DATA SUPPLIED:
▬▬▬
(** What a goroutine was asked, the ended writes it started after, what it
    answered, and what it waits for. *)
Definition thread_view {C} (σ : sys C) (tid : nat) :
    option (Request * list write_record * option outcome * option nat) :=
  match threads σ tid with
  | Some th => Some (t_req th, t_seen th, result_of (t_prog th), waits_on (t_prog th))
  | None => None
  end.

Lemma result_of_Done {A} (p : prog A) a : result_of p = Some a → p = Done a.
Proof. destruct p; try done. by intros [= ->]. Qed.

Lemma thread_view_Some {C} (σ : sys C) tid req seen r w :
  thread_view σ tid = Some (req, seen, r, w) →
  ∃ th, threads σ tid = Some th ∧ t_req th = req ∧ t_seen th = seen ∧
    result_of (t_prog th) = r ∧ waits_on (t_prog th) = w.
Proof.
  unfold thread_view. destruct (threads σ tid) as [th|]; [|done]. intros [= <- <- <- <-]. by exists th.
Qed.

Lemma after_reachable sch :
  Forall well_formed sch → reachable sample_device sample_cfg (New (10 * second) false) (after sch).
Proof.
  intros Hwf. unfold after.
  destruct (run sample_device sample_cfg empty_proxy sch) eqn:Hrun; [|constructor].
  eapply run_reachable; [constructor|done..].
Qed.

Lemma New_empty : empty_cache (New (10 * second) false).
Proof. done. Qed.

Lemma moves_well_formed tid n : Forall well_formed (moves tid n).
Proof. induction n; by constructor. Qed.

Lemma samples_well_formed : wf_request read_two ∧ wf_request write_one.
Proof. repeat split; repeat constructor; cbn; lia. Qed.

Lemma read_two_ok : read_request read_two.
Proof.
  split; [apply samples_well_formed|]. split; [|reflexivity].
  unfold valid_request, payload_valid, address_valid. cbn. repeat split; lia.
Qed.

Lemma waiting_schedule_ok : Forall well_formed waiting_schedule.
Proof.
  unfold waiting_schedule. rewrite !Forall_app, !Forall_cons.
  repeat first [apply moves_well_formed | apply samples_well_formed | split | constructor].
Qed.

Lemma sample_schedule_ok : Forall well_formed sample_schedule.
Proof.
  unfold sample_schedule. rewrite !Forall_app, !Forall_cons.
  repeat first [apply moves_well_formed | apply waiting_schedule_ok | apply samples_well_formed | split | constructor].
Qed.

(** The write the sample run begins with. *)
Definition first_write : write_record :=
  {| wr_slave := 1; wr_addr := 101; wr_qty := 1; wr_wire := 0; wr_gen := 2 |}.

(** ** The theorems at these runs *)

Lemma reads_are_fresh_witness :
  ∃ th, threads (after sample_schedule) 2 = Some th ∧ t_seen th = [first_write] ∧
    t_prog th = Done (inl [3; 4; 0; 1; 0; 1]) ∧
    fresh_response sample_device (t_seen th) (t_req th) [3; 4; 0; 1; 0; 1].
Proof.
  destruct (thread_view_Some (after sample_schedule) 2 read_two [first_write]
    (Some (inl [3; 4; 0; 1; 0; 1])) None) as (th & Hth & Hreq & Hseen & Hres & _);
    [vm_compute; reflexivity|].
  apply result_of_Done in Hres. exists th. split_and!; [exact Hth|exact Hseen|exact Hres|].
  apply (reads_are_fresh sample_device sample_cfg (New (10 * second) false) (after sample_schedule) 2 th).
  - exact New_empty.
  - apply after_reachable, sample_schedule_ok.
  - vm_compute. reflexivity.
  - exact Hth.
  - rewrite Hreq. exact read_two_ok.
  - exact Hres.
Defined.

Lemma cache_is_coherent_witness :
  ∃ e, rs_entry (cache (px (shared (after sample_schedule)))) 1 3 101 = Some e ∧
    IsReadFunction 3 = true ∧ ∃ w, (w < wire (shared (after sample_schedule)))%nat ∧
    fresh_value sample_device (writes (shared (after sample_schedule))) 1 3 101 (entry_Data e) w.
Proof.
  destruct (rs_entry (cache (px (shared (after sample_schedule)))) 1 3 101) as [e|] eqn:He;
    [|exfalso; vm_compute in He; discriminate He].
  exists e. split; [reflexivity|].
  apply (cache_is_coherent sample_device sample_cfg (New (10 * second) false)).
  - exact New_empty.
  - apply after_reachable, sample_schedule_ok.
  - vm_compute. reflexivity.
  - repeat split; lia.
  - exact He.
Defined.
▬▬▬
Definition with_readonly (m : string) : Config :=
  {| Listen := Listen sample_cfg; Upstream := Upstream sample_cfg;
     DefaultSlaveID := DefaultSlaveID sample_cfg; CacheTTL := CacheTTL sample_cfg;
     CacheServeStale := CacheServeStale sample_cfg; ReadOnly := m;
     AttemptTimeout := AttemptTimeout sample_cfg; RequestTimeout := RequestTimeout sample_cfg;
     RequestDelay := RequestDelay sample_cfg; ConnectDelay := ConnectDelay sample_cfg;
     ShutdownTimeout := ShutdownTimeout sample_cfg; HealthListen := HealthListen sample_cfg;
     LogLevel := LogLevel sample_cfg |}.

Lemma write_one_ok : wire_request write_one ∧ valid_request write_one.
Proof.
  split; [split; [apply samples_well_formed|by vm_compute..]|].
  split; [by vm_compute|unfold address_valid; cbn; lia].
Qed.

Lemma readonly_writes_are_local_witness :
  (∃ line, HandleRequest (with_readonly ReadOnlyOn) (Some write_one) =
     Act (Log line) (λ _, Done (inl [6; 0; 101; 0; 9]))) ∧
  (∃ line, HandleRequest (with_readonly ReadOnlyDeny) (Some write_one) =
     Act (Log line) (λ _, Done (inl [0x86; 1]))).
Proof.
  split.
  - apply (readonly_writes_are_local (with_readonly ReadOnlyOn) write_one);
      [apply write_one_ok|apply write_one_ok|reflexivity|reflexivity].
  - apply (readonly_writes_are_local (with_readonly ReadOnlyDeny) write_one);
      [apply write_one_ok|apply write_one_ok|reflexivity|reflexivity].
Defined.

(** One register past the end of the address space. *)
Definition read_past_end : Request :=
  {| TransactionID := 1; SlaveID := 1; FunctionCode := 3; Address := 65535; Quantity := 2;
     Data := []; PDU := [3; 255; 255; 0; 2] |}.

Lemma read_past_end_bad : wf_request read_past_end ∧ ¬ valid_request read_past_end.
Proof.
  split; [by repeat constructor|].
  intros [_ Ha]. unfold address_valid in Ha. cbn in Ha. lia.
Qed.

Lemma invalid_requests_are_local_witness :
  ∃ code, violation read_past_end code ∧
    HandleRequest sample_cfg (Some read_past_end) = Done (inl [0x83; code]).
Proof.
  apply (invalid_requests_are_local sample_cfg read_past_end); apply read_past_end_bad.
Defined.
▬▬▬
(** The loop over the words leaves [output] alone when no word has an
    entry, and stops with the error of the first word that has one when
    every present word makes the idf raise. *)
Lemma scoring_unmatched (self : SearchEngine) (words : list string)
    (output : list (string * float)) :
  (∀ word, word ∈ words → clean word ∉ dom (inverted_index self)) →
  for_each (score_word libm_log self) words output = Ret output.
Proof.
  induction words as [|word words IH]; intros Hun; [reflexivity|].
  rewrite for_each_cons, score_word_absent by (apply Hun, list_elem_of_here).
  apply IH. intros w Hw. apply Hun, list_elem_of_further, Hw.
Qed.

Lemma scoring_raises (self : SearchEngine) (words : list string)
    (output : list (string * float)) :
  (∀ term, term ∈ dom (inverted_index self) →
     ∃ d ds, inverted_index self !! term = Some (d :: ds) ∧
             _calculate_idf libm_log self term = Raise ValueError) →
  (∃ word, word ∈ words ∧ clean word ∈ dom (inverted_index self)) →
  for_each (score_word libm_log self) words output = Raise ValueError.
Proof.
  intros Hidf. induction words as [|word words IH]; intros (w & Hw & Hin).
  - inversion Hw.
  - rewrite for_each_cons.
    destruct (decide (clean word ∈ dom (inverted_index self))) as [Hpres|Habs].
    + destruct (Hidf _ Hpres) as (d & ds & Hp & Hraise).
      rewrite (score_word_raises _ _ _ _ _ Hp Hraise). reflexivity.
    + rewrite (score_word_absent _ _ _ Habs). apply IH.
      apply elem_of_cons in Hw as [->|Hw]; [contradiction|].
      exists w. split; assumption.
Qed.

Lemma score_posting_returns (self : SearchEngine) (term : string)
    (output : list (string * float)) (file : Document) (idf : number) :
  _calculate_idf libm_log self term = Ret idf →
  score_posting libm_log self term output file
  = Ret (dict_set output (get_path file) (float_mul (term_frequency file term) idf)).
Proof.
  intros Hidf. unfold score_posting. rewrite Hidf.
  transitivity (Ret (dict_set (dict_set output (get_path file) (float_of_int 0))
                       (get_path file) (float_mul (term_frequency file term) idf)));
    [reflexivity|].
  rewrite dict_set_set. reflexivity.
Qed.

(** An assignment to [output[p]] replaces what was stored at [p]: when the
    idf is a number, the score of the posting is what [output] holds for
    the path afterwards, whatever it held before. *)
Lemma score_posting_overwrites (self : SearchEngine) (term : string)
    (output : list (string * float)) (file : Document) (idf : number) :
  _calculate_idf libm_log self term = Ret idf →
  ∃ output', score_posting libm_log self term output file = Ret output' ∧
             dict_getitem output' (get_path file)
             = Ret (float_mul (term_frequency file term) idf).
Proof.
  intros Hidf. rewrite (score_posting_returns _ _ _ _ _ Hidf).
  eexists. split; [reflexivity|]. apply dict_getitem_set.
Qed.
▬▬▬
Given the data above, transcribe exactly the lines from the one containing "destruct (thread_view_Some (after" down to the one containing "IsReadFunction 3 = true", and no others.

EXPECTED OUTPUT:
  destruct (thread_view_Some (after sample_schedule) 2 read_two [first_write]
    (Some (inl [3; 4; 0; 1; 0; 1])) None) as (th & Hth & Hreq & Hseen & Hres & _);
    [vm_compute; reflexivity|].
  apply result_of_Done in Hres. exists th. split_and!; [exact Hth|exact Hseen|exact Hres|].
  apply (reads_are_fresh sample_device sample_cfg (New (10 * second) false) (after sample_schedule) 2 th).
  - exact New_empty.
  - apply after_reachable, sample_schedule_ok.
  - vm_compute. reflexivity.
  - exact Hth.
  - rewrite Hreq. exact read_two_ok.
  - exact Hres.
Defined.

Lemma cache_is_coherent_witness :
  ∃ e, rs_entry (cache (px (shared (after sample_schedule)))) 1 3 101 = Some e ∧
    IsReadFunction 3 = true ∧ ∃ w, (w < wire (shared (after sample_schedule)))%nat ∧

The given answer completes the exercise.